Development of Lactococcus lactis Biosensors for Detection of Diacetyl

Some secondary metabolites of fermentative bacteria are desired compounds for the food industry. Examples of these compounds are diacetyl and acetaldehyde, which are produced by species of the lactic acid bacteria (LAB) family. Diacetyl is an aromatic compound, giving the buttery flavor associated with dairy products, and acetaldehyde is the compound responsible for the yogurt flavor and aroma. The quantification of these compounds in food matrices is a laborious task that involves sample preparation and specific analytical methods. The ability of bacteria to naturally sense metabolites has successfully been exploited to develop biosensors that facilitate the identification and quantification of certain metabolites (Mahr and Frunzke, 2016). The presence of a specific metabolite is sensed by the biosensors, and it is subsequently translated into the expression of one or more reporter genes. In this study we aimed to develop fluorescence-based biosensors to detect diacetyl and acetaldehyde.
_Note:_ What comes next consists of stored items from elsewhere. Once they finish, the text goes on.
(** C2 (amended): the layout selection is total on the integers; room counts
    1, 2 and 3 select their own templates and every other integer, that is
    every count at least 4 and every count at most 0, selects the 4-plus
    template.  The scene builder and the floor-plan renderer select alike. *)
Theorem layout_selection_total (bhk : Z) :
  (bhk = 1%Z -> house_rooms bhk = rooms_1bhk /\ Svg.plan_rooms bhk = Svg.plan_1bhk) /\
  (bhk = 2%Z -> house_rooms bhk = rooms_2bhk /\ Svg.plan_rooms bhk = Svg.plan_2bhk) /\
  (bhk = 3%Z -> house_rooms bhk = rooms_3bhk /\ Svg.plan_rooms bhk = Svg.plan_3bhk) /\
  ((4 <= bhk)%Z \/ (bhk <= 0)%Z ->
   house_rooms bhk = rooms_4bhk /\ Svg.plan_rooms bhk = Svg.plan_4bhk) /\
  In (house_rooms bhk) [rooms_1bhk; rooms_2bhk; rooms_3bhk; rooms_4bhk] /\
  In (Svg.plan_rooms bhk) [Svg.plan_1bhk; Svg.plan_2bhk; Svg.plan_3bhk; Svg.plan_4bhk].
Proof.
  split; [intros ->; split; reflexivity|].
  split; [intros ->; split; reflexivity|].
  split; [intros ->; split; reflexivity|].
  split; [|split].
  - intros H. split.
    + destruct (house_rooms_cases bhk) as [[? E]|[[? E]|[[? E]|(_ & _ & _ & E)]]];
        solve [lia | exact E].
    + destruct (plan_rooms_cases bhk) as [[? E]|[[? E]|[[? E]|(_ & _ & _ & E)]]];
        solve [lia | exact E].
  - destruct (house_rooms_cases bhk) as [[_ E]|[[_ E]|[[_ E]|(_ & _ & _ & E)]]];
      rewrite E; simpl; auto.
  - destruct (plan_rooms_cases bhk) as [[_ E]|[[_ E]|[[_ E]|(_ & _ & _ & E)]]];
      rewrite E; simpl; auto.
Qed.

Lemma layout_selection_total_witness :
  (house_rooms 1 = rooms_1bhk /\ Svg.plan_rooms 1 = Svg.plan_1bhk) /\
  (house_rooms 7 = rooms_4bhk /\ Svg.plan_rooms 7 = Svg.plan_4bhk) /\
  (house_rooms (-2) = rooms_4bhk /\ Svg.plan_rooms (-2) = Svg.plan_4bhk).
Proof.
  split; [|split].
  - apply (proj1 (layout_selection_total 1)). reflexivity.
  - apply (proj1 (proj2 (proj2 (proj2 (layout_selection_total 7))))). left. lia.
  - apply (proj1 (proj2 (proj2 (proj2 (layout_selection_total (-2)))))). right. lia.
Defined.


(** ** Geometry of the templates *)

(** The check [all_distinct_pairs] is sound for the pairs at distinct
    positions of a list. *)
Lemma all_distinct_pairs_sound {A : Type} (test : A -> A -> bool) (l : list A) :
  all_distinct_pairs test l = true ->
  forall i j a b,
    i <> j -> nth_error l i = Some a -> nth_error l j = Some b ->
    test a b = true.
Proof.
  unfold all_distinct_pairs. intros Hall i j a b Hij Hi Hj.
  rewrite forallb_forall in Hall.
  assert (Hi' : (i < List.length l)%nat)
    by (apply nth_error_Some; rewrite Hi; discriminate).
  assert (Hj' : (j < List.length l)%nat)
    by (apply nth_error_Some; rewrite Hj; discriminate).
  specialize (Hall i). rewrite forallb_forall in Hall.
  assert (Hin : forall k, (k < List.length l)%nat -> In k (seq 0 (List.length l))).
  { intros k Hk. apply in_seq. lia. }
  specialize (Hall (Hin i Hi') j (Hin j Hj')).
  rewrite Hi, Hj in Hall.
  apply Bool.orb_true_iff in Hall. destruct Hall as [Heq|Ht]; [|exact Ht].
  apply Nat.eqb_eq in Heq. contradiction.
Qed.


(** Replaces the selected template by each of the four concrete lists. *)
Ltac by_template bhk :=
  destruct (house_rooms_cases bhk) as [[_ E]|[[_ E]|[[_ E]|(_ & _ & _ & E)]]];
  rewrite E; clear E.

(** C6: for every room count the selected template is a non-empty list of
    rooms of positive width and depth, and any two rooms at distinct
    positions of it have footprints whose intersection has area zero. *)
Theorem templates_nonempty_disjoint (bhk : Z) :
  house_rooms bhk <> [] /\
  Forall (fun r => 0 < w r /\ 0 < d r) (house_rooms bhk) /\
  forall i j r1 r2,
    i <> j ->
    nth_error (house_rooms bhk) i = Some r1 ->
    nth_error (house_rooms bhk) j = Some r2 ->
    overlap_area r1 r2 == 0.
Proof.
  split; [|split].
  - by_template bhk; discriminate.
  - by_template bhk; repeat (constructor; [split; reflexivity|]); constructor.
  - intros i j r1 r2 Hij H1 H2.
    apply Qeq_bool_iff.
    apply (all_distinct_pairs_sound
             (fun a b => Qeq_bool (overlap_area a b) 0) (house_rooms bhk))
      with (i := i) (j := j); trivial.
    by_template bhk; vm_compute; reflexivity.
Qed.

Lemma templates_nonempty_disjoint_witness :
  overlap_area (mkRoom "Living Room" 0 0 5 4 3 [150; 200; 150; 255]%Z)
               (mkRoom "Bedroom 1" 5.5 0 4 4 3 [200; 150; 150; 255]%Z) == 0.
Proof.
  apply (proj2 (proj2 (templates_nonempty_disjoint 2)) 0%nat 1%nat).
  - discriminate.
  - reflexivity.
  - reflexivity.
Defined.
Since the metabolic pathways for production and degradation of these compounds are present in Lactococcus lactis, the sensing mechanisms in this bacterium are expected. Thus, we identified diacetyl and acetaldehyde responsive promoters by performing transcriptome analyses in L. lactis. The characterization of the biosensors showed their response to the presence of these compounds, and a further analysis of the diacetyl-biosensors (its dynamics and orthogonality) was performed. Moreover, we attempted to produce natural diacetyl from producer strains, namely L. lactis subsp. lactis biovar diacetylactis, to benchmark the performance of our biosensors. The diacetyl-biosensors responded linearly to the amounts of diacetyl obtained in the bacterial supernatants, i.e., the increases in GFP expression were proportional to the amounts of diacetyl present in the supernatants of L. lactis subsp. lactis biovar diacetylactis MR3-T7 strain. The biosensors developed in this study may eventually be used to engineer strains or pathways for increased diacetyl and acetaldehyde production, and may facilitate the detection of these metabolites in complex food matrices.